■ WHAT YOU WILL DO ■
Once every line containing "Record" has been counted, report the total for the data and nothing else.

---

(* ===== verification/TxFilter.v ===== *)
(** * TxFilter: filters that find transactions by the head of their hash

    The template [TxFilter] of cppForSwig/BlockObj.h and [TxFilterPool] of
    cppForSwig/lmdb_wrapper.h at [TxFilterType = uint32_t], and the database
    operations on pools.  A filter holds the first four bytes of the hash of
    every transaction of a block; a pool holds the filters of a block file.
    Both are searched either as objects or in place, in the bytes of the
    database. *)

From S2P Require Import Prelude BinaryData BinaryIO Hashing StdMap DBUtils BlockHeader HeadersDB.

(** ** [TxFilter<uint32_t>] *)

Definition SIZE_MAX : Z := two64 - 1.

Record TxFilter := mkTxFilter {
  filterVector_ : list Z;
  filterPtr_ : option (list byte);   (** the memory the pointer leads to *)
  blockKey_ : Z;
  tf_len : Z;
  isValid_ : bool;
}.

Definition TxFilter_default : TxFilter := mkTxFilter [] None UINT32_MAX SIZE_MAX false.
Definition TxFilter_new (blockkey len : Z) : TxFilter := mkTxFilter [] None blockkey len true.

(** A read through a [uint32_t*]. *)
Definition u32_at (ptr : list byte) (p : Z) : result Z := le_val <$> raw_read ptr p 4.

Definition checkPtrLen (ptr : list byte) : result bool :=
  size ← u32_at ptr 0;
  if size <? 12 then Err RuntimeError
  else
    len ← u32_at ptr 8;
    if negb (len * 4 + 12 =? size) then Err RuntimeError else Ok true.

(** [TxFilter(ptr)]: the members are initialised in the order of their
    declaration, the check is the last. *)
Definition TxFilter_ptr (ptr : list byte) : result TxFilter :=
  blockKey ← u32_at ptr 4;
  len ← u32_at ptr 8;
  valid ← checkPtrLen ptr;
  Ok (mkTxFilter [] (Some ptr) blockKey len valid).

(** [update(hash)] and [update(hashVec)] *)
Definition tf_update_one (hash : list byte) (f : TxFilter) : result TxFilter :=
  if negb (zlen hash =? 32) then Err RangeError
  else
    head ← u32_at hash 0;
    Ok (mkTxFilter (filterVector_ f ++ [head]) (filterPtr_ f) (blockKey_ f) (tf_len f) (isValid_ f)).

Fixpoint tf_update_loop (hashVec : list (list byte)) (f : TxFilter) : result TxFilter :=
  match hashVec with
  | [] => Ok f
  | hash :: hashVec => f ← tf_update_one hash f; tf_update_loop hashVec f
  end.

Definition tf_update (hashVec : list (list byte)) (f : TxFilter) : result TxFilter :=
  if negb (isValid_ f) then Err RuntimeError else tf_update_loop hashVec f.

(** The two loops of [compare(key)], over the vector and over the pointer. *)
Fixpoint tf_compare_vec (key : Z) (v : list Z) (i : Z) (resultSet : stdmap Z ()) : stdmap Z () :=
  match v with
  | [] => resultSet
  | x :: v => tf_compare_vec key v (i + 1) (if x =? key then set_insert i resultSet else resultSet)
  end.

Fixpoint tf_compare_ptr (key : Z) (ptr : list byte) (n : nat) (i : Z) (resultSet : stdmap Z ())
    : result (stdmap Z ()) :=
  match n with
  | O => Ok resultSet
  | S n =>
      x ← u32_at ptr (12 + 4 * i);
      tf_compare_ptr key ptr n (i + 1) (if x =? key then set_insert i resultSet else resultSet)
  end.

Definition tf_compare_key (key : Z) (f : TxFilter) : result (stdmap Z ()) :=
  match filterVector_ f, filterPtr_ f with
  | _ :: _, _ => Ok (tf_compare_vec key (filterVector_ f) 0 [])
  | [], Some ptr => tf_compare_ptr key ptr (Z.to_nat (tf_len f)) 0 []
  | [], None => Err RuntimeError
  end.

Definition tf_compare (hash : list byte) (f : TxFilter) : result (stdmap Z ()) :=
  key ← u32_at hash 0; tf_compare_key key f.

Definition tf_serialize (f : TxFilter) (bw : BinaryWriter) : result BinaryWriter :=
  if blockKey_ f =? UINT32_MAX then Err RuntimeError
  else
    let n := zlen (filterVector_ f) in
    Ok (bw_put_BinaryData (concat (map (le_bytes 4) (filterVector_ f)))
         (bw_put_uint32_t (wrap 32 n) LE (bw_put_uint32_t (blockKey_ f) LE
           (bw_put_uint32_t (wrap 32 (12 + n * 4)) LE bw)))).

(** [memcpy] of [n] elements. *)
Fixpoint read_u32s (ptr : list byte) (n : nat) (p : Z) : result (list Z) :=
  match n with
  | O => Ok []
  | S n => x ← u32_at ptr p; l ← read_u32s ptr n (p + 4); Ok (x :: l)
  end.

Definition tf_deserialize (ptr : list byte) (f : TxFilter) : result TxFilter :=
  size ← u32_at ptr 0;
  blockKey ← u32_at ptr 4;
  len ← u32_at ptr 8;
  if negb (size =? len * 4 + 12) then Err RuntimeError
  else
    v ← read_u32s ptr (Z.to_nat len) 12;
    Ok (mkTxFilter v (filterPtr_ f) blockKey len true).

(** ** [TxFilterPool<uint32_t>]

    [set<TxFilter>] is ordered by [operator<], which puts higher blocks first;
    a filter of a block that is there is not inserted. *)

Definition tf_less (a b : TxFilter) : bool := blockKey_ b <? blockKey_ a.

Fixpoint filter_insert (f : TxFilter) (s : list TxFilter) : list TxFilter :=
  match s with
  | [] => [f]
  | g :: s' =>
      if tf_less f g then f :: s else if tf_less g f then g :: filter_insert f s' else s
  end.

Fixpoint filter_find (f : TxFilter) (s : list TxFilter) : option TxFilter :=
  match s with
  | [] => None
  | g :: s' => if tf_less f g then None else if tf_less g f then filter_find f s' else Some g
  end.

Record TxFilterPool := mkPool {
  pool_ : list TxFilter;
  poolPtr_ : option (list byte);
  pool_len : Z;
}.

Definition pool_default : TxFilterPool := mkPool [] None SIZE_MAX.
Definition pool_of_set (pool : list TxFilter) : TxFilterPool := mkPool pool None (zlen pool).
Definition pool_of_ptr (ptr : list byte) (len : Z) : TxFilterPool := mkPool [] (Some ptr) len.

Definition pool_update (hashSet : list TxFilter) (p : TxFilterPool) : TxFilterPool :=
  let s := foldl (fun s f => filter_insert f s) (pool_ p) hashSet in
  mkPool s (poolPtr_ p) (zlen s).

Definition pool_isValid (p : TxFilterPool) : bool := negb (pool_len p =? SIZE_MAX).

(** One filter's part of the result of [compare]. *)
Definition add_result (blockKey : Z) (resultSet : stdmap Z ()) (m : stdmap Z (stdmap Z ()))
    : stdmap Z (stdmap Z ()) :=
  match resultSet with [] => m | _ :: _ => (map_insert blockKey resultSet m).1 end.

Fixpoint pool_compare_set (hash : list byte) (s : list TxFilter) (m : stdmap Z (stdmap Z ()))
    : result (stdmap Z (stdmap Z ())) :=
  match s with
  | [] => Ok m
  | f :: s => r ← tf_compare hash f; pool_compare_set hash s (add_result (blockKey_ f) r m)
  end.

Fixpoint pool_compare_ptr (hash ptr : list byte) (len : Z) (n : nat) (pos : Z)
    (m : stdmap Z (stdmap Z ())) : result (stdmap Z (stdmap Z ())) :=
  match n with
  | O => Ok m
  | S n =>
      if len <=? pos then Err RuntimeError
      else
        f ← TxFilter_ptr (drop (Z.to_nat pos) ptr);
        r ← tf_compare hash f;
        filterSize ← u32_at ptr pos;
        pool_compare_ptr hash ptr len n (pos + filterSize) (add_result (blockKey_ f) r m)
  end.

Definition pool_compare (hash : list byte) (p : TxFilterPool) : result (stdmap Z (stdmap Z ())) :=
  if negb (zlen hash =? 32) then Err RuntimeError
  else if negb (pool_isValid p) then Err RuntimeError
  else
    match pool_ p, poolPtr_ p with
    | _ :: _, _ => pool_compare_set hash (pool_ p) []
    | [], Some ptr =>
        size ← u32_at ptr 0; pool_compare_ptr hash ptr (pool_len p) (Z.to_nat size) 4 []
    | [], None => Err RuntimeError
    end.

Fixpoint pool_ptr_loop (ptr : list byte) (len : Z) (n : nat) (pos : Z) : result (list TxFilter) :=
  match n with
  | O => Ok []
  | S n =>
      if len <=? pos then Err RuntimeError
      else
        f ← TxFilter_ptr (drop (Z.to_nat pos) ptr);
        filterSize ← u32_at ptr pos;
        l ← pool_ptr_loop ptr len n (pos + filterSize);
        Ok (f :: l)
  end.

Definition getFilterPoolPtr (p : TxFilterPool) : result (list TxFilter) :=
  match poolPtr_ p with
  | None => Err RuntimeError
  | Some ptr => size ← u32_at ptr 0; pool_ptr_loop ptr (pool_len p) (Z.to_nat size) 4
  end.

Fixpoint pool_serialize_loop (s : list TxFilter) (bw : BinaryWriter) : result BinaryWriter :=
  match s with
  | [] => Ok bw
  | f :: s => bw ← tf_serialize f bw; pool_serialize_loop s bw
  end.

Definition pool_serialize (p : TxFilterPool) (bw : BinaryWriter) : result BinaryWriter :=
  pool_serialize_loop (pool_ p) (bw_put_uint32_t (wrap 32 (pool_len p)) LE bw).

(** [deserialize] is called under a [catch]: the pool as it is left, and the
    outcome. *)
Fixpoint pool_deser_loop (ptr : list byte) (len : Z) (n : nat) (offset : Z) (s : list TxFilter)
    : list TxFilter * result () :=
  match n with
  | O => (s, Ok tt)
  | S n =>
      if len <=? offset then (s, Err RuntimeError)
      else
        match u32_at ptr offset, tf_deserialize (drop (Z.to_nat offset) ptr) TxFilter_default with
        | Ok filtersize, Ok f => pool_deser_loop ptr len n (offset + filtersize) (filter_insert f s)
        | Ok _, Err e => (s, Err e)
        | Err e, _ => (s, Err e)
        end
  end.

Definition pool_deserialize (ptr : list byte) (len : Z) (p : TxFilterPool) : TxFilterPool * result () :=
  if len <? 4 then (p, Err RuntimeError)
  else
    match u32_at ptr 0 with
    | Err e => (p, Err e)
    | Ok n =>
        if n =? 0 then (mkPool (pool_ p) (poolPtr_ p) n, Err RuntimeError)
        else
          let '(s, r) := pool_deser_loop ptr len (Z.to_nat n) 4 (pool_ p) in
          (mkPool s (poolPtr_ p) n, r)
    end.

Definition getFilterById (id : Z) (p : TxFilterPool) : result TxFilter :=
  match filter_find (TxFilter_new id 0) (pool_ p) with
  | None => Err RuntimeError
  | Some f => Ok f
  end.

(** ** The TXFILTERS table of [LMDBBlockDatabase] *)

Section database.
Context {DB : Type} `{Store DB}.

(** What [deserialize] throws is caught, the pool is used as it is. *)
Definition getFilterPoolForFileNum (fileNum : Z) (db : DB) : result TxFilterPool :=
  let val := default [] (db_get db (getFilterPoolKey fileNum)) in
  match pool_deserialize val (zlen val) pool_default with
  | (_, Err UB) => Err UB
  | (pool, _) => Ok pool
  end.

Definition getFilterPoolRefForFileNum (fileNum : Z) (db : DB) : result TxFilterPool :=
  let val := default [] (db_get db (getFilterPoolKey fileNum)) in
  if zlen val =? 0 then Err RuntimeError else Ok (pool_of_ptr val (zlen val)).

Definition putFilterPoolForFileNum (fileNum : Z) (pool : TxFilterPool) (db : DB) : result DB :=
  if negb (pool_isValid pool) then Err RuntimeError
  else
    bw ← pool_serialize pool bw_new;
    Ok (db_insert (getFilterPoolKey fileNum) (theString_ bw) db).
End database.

---

■ EXERCISE SOLUTION ■
2